*** Opening of DATA RECORDS ***

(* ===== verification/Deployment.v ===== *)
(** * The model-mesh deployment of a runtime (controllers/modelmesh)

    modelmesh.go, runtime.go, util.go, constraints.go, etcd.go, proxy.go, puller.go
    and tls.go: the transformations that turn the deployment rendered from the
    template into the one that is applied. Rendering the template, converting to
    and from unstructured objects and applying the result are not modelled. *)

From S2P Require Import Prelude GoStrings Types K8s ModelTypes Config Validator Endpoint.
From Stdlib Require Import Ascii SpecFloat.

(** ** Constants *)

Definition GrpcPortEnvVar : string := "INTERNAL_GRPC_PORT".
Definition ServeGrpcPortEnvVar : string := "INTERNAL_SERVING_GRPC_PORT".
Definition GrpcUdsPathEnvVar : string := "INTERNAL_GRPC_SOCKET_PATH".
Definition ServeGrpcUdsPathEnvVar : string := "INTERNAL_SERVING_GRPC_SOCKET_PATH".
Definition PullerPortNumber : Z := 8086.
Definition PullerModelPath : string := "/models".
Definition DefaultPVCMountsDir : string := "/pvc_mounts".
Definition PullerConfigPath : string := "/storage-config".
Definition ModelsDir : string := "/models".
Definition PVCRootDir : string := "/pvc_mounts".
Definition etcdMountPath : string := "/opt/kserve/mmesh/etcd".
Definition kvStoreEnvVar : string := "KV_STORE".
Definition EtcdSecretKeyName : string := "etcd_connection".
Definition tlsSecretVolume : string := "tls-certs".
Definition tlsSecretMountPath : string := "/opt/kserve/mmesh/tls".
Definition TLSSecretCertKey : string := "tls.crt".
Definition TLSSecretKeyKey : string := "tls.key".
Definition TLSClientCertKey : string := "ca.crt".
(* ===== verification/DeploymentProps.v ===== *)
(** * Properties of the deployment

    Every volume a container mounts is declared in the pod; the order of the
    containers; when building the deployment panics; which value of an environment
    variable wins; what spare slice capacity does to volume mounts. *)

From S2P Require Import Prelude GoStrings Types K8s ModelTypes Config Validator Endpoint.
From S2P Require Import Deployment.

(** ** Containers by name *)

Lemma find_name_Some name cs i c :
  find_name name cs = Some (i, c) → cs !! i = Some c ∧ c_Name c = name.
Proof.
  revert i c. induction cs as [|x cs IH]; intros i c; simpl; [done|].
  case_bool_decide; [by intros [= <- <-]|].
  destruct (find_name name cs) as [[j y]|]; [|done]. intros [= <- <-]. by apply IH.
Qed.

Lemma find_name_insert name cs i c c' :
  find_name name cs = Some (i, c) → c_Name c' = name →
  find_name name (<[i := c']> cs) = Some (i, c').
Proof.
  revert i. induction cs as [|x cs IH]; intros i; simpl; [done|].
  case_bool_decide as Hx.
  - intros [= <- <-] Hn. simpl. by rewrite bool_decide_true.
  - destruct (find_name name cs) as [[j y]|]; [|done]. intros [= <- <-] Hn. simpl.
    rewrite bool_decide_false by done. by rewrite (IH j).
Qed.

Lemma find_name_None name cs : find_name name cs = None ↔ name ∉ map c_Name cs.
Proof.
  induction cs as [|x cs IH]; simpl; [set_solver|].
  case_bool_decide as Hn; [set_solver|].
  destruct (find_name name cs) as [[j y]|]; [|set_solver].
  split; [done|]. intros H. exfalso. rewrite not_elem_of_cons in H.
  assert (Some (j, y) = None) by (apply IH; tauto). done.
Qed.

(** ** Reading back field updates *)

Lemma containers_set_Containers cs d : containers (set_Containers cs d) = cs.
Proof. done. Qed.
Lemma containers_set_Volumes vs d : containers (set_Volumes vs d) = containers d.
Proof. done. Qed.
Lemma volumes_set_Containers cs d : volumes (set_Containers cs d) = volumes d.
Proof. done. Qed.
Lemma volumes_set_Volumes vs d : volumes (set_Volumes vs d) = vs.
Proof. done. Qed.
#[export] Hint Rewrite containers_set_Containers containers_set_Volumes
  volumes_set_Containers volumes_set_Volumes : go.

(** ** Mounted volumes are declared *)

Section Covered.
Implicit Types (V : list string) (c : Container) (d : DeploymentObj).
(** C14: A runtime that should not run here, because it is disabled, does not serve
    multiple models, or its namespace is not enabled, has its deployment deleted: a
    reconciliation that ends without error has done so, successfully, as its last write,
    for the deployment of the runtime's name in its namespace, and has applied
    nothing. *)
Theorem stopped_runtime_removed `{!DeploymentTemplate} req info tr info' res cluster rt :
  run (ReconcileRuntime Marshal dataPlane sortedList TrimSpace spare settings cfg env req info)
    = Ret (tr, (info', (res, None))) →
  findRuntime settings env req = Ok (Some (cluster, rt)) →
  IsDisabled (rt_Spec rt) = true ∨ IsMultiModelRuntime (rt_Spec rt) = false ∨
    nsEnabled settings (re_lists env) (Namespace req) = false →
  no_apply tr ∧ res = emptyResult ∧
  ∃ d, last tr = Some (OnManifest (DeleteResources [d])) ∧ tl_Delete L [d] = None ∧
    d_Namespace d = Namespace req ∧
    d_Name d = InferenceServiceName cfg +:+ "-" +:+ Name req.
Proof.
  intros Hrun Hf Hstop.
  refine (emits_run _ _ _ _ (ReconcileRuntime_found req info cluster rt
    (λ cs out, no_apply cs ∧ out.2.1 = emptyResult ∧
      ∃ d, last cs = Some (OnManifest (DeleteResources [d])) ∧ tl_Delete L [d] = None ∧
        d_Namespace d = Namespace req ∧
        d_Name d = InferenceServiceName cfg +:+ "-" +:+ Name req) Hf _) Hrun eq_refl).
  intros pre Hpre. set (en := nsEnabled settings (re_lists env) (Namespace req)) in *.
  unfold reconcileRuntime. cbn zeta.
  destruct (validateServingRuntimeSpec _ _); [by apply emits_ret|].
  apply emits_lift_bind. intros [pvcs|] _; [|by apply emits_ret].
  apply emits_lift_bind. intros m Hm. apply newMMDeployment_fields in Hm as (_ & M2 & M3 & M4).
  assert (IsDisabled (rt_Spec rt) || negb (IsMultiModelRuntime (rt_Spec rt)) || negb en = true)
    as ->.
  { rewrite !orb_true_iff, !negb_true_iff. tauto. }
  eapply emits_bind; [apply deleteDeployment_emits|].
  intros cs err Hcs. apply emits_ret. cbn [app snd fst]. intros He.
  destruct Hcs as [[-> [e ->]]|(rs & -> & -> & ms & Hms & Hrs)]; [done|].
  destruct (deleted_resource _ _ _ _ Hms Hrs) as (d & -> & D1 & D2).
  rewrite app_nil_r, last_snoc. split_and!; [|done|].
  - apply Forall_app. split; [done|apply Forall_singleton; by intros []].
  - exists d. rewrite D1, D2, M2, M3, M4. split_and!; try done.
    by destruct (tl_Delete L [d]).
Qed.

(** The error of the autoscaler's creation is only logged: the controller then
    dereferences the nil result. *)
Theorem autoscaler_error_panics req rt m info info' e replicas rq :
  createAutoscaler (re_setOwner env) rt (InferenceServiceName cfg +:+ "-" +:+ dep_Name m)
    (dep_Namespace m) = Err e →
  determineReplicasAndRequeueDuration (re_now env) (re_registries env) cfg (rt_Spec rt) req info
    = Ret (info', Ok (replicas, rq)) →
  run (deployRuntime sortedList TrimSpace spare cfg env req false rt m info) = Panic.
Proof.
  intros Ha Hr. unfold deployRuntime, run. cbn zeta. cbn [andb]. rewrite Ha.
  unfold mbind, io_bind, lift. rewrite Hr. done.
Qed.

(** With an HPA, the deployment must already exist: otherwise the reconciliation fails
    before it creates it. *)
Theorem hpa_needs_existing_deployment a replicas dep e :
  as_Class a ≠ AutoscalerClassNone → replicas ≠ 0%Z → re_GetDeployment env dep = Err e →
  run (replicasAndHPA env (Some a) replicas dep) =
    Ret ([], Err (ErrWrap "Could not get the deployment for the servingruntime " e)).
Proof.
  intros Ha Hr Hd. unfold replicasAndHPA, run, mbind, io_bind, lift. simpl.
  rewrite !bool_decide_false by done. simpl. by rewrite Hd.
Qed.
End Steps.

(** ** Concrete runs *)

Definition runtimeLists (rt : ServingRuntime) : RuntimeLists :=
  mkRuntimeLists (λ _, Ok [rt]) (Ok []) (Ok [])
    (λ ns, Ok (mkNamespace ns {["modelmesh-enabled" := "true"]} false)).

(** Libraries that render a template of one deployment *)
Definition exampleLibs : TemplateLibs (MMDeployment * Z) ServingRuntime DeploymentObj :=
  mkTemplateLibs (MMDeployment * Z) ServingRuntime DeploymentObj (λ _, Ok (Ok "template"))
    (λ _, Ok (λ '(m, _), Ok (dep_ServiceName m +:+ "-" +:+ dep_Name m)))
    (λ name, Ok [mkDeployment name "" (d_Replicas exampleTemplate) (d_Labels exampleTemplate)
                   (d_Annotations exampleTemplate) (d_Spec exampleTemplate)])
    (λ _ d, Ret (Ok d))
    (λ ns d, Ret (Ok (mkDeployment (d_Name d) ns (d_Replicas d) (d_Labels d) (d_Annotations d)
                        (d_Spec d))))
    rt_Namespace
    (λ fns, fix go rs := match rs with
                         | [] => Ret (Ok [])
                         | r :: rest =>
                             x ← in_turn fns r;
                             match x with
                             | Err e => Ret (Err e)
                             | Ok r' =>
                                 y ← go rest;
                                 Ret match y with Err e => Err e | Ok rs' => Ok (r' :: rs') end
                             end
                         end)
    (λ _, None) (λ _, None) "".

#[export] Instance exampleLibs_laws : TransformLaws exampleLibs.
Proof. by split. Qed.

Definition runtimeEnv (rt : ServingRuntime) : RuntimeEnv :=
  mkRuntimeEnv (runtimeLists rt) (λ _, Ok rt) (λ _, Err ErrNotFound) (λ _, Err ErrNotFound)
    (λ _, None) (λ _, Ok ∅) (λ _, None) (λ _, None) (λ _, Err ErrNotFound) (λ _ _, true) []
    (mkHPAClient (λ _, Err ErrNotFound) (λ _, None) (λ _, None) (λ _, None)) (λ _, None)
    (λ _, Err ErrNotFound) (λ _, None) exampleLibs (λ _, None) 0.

*** Close of DATA RECORDS ***

• EXERCISE PROMPT
Retype exactly the span of lines from the one with "Lemma find_name_insert name" through the one with "- intros [= <- <-]"; include both ends and omit the rest of the material.

• THE ANSWER
Lemma find_name_insert name cs i c c' :
  find_name name cs = Some (i, c) → c_Name c' = name →
  find_name name (<[i := c']> cs) = Some (i, c').
Proof.
  revert i. induction cs as [|x cs IH]; intros i; simpl; [done|].
  case_bool_decide as Hx.
  - intros [= <- <-] Hn. simpl. by rewrite bool_decide_true.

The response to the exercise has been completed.